(** X11: once a task name is remembered, no sequence of calls makes the
    bridge forget it: [reset] replaces it by another name or keeps it,
    also when the runner has no task left, and no other method writes
    it. *)
Theorem task_never_cleared (cs : list MethodCall) self :
  is_Some (_current_task_name self) →
  is_Some (_current_task_name (after_all cs self)).
Proof.
  revert self. induction cs as [|c cs IH]; intros self Hsome; [done|].
  unfold after_all in *. cbn [foldl]. apply IH.
  destruct queries_keep_task as (Hobs & Hdt & Hfin & Hclose & Hrender).
  destruct c; unfold after.
  - rewrite reset_remembers. by apply remembered_after_some.
  - by rewrite step_keeps_task.
  - by rewrite Hobs.
  - by rewrite Hdt.
  - by rewrite Hfin.
  - by rewrite Hclose.
  - by rewrite Hrender.
Qed.

(** X12: the action space, the observation space, the render handle,
    [env_num] and the configuration mapping of a bridge are the same
    after any sequence of calls, returning or raising. *)
Theorem bridge_constants (cs : list MethodCall) self :
  action_space (after_all cs self) = action_space self ∧
  observation_space (after_all cs self) = observation_space self ∧
  _render (after_all cs self) = _render self ∧
  env_num (_runtime (after_all cs self)) = env_num (_runtime self) ∧
  config (_runtime (after_all cs self)) = config (_runtime self).
Proof.
  split; [|split; [|split; [|split]]]; revert cs self.
  - apply (kept_by_all action_space). intros c self. apply spaces_kept.
  - apply (kept_by_all observation_space). intros c self. apply spaces_kept.
  - apply (kept_by_all _render). intros c self. apply render_kept.
  - apply (kept_by_all (λ self, env_num (_runtime self))). intros c self.
    apply configuration_kept.
  - apply (kept_by_all (λ self, config (_runtime self))). intros c self.
    apply configuration_kept.
Qed.

End Protocol.

Section Stepping.

Context `{Collaborators} {R : Type} `{!TaskRunner R}.

Implicit Types (action : Action).

(** C4: with no task remembered, [step] returns the empty observation,
    reward [0.0], terminated, not truncated, and an empty info map; the
    bridge and its runner are as they were, and the runner, which records
    the calls made on it, has recorded none. *)
Theorem step_without_task action (self : Env (R:=Spy R)) :
  _current_task_name self = None →
  step action self = (Ok (∅, 0%float, true, false, ∅), self) ∧
  spy_calls (_runner (step action self).2) = spy_calls (_runner self).
Proof.
  intros Htask. pose proof (step_idle action self Htask) as Hstep.
  split; [done|]. by rewrite Hstep.
Qed.

(** While a task is remembered, [step] calls the runner's step once,
    with the action filed under that task and the bridge's robot, also
    when the call raises or its answer lacks an entry. *)
Lemma step_records_call action (self : Env (R:=Spy R)) T :
  _current_task_name self = Some T →
  spy_calls (_runner (step action self).2) =
    (spy_calls (_runner self)
       ++ [CalledStep {[ T := {[ _robot_name self := action ]} ]}])%list.
Proof.
  intros Htask. rewrite (step_with_task _ _ T Htask).
  cbn [runner_step spy_runner]. unfold spy_on.
  by destruct (runner_step _ (spied (_runner self))).
Qed.

(** C3: while the task [T] is remembered, [step a] calls the runner's
    step once, with the map that sends [T] to the map that sends the
    bridge's robot to [a] and holds nothing else; when that call returns
    observations and flags that have an entry for [T] (and the robot),
    [step] returns that observation, reward [0.0], that flag, truncated
    false and an empty info map.  Every tuple [step] returns, on any
    bridge, has reward [0.0] and truncated false. *)
Theorem step_forwards action (self : Env (R:=Spy R)) T
    origin_obs terminated_status runner' by_robot obs terminated :
  _current_task_name self = Some T →
  runner_step {[ T := {[ _robot_name self := action ]} ]} (spied (_runner self))
    = (Ok (origin_obs, terminated_status), runner') →
  origin_obs !! T = Some by_robot →
  by_robot !! _robot_name self = Some obs →
  terminated_status !! T = Some terminated →
  step action self =
    (Ok (obs, 0%float, terminated, false, ∅),
     mkEnv (_render self) (_runtime self) (_robot_name self) (Some T)
           (action_space self) (observation_space self)
           (mkSpy (spy_calls (_runner self)
                     ++ [CalledStep {[ T := {[ _robot_name self := action ]} ]}])
                  runner')) ∧
  ∀ action' (self' : Env (R:=Spy R)) obs' reward' terminated' truncated' info',
    (step action' self').1 = Ok (obs', reward', terminated', truncated', info') →
    reward' = 0%float ∧ truncated' = false.
Proof.
  intros Htask Hstep Hby Hobs Hterm. split.
  - rewrite (step_with_task _ _ T Htask).
    cbn [runner_step spy_runner]. unfold spy_on. rewrite Hstep.
    cbn. unfold getitem. rewrite Hby. cbn. rewrite Hobs. cbn. by rewrite Hterm, Htask.
  - intros action' self' obs' reward' terminated' truncated' info' Hret.
    by destruct (step_constants _ _ _ _ _ _ _ Hret) as (? & ? & _).
Qed.

(** C8: [step] leaves the remembered task name as it was, for every
    action and whatever the runner answers or raises, a terminated flag
    included; so does every method other than [reset]. *)
Theorem task_name_kept (c : MethodCall) (self : Env (R:=R)) :
  c ≠ CallReset →
  _current_task_name (after c self) = _current_task_name self ∧
  ∀ action, _current_task_name (step action self).2 = _current_task_name self.
Proof.
  intros Hc. split.
  - destruct (queries_keep_task (R:=R)) as (Hobs & Hdt & Hfin & Hclose & Hrender).
    destruct c; unfold after; [done| | | | | |]; auto using step_keeps_task.
    apply step_keeps_task.
  - intros action. apply step_keeps_task.
Qed.

(** [reset] calls the runner's reset once, with the remembered name,
    also when the call raises. *)
Lemma reset_records_call (self : Env (R:=Spy R)) :
  spy_calls (_runner (reset self).2) =
    (spy_calls (_runner self) ++ [CalledReset (_current_task_name self)])%list.
Proof.
  rewrite reset_run. cbn [runner_reset spy_runner]. unfold spy_on.
  by destruct (runner_reset _ (spied (_runner self))) as [[[origin_obs [task_runtime|]]|e] runner'].
Qed.

(** The recording runner answers as the runner it records. *)
Lemma spy_reset_answer name (s : Spy R) :
  (runner_reset name s).1 = (runner_reset name (spied s)).1.
Proof. cbn [runner_reset spy_runner]. unfold spy_on. by destruct (runner_reset name (spied s)). Qed.

Lemma get_observations_records_call (self : Env (R:=Spy R)) T :
  _current_task_name self = Some T →
  spy_calls (_runner (get_observations self).2) =
    (spy_calls (_runner self) ++ [CalledGetObs])%list.
Proof.
  intros Htask. rewrite (get_observations_run _ T Htask).
  cbn [runner_get_obs spy_runner]. unfold spy_on.
  by destruct (runner_get_obs (spied (_runner self))).
Qed.

(** X14: the calls each method makes on the runner, whether it returns
    or raises: [reset] makes one reset call, with the remembered name;
    [step] makes one step call, with the action filed under the
    remembered task and the bridge's robot, and none when no task is
    remembered; [get_observations] makes one call, and none when no task
    is remembered; [get_dt], [finished], [close] and [render] make
    none. *)
Theorem runner_calls (c : MethodCall) (self : Env (R:=Spy R)) :
  spy_calls (_runner (after c self)) = (spy_calls (_runner self) ++ calls_of c self)%list.
Proof.
  destruct c; unfold after, calls_of.
  - apply reset_records_call.
  - destruct (_current_task_name self) as [T|] eqn:Htask.
    + by apply step_records_call.
    + by rewrite step_idle, app_nil_r.
  - destruct (_current_task_name self) as [T|] eqn:Htask.
    + by apply (get_observations_records_call _ T).
    + by rewrite get_observations_idle, app_nil_r.
  - by rewrite app_nil_r.
  - by rewrite app_nil_r.
  - rewrite app_nil_r. unfold close, on_simulation_app.
    by destruct (app_close (simulation_app (_runtime self))).
  - by rewrite app_nil_r.
Qed.

(** X15: the call that follows a [reset] works on the name that [reset]
    left remembered: the descriptor's name when the runner returned a
    descriptor (also when [reset] then raised a [KeyError]), the name
    from before otherwise.  A second [reset] passes that name to the
    runner; a [step] files its action under it, and, when the runner
    had no descriptor and a finished task was remembered, still steps
    that task. *)
Theorem calls_after_reset (self : Env (R:=Spy R)) :
  let current := _current_task_name self in
  let next := remembered_after current (runner_reset current (spied (_runner self))).1 in
  spy_calls (_runner (reset (reset self).2).2) =
    (spy_calls (_runner self) ++ [CalledReset current; CalledReset next])%list ∧
  ∀ action,
    spy_calls (_runner (step action (reset self).2).2) =
      (spy_calls (_runner self) ++
         CalledReset current ::
         match next with
         | Some T => [CalledStep {[ T := {[ _robot_name self := action ]} ]}]
         | None => []
         end)%list.
Proof.
  intros current next.
  assert (_current_task_name (reset self).2 = next) as Hnext.
  { rewrite reset_remembers. unfold next, current. by rewrite spy_reset_answer. }
  assert (_robot_name (reset self).2 = _robot_name self) as Hrobot.
  { apply (robot_name_kept CallReset). }
  split.
  - rewrite reset_records_call, Hnext, reset_records_call. by rewrite <- app_assoc.
  - intros action. destruct next as [T|].
    + rewrite (step_records_call _ _ T Hnext), Hrobot, reset_records_call.
      by rewrite <- app_assoc.
    + rewrite (step_idle _ _ Hnext). cbn [snd]. by rewrite reset_records_call.
Qed.

End Stepping.

Section Constructed.

Context `{Collaborators} {R : Type} `{!TaskRunner R}.

Implicit Types (rt : SimulatorRuntime) (cfg : ValidatedConfig.t) (env : Env (R:=R)).

(** What [_validate] has checked when it returns. *)
Lemma validate_checked rt robot :
  _validate rt = Ok robot →
  (env_num rt ≤ 1)%Z ∧
  ∃ cfg robot_name,
    new_ValidatedConfig (config rt) = Ok cfg ∧
    validate_episodes None (TaskCfg.episodes (ValidatedConfig.task_config cfg)) = Ok robot_name ∧
    robot = py_str robot_name +:+ "_0".
Proof.
  unfold _validate. case_bool_decide as Hnum; [done|]. intros Hv.
  split; [lia|].
  destruct (new_ValidatedConfig (config rt)) as [cfg|] eqn:Hcfg; [|done].
  cbn in Hv.
  destruct (validate_episodes None _) as [robot_name|] eqn:Hloop; [|done].
  exists cfg, robot_name. repeat split; [done|]. cbn in Hv. by inversion Hv.
Qed.

(** What the space lookups have returned when [__init__] returns. *)
Lemma init_spaces rt env :
  __init__ rt = Ok env →
  ∃ ty, config_task_type rt = Ok ty ∧
        get_action_space_by_task ty = Ok (action_space env) ∧
        get_observation_space_by_task ty = Ok (observation_space env).
Proof.
  unfold __init__, _get_action_space, _get_observation_space, mbind, result_bind.
  intros Hinit.
  destruct (config_task_type rt) as [ty|]; [|done].
  destruct (get_action_space_by_task ty) as [a|] eqn:Ha; [|done].
  destruct (get_observation_space_by_task ty) as [o|] eqn:Ho; [|done].
  destruct (_validate rt); [|done].
  destruct (SimulatorRunner rt); [|done].
  exists ty. by injection Hinit as <-.
Qed.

● ● ● ● ●

▸ YOUR TASK
Please return exactly the lines from the first line of the material through the one with "revert self. induction", and no lines after it.

▸ SOLUTION
(** X11: once a task name is remembered, no sequence of calls makes the
    bridge forget it: [reset] replaces it by another name or keeps it,
    also when the runner has no task left, and no other method writes
    it. *)
Theorem task_never_cleared (cs : list MethodCall) self :
  is_Some (_current_task_name self) →
  is_Some (_current_task_name (after_all cs self)).
Proof.
  revert self. induction cs as [|c cs IH]; intros self Hsome; [done|].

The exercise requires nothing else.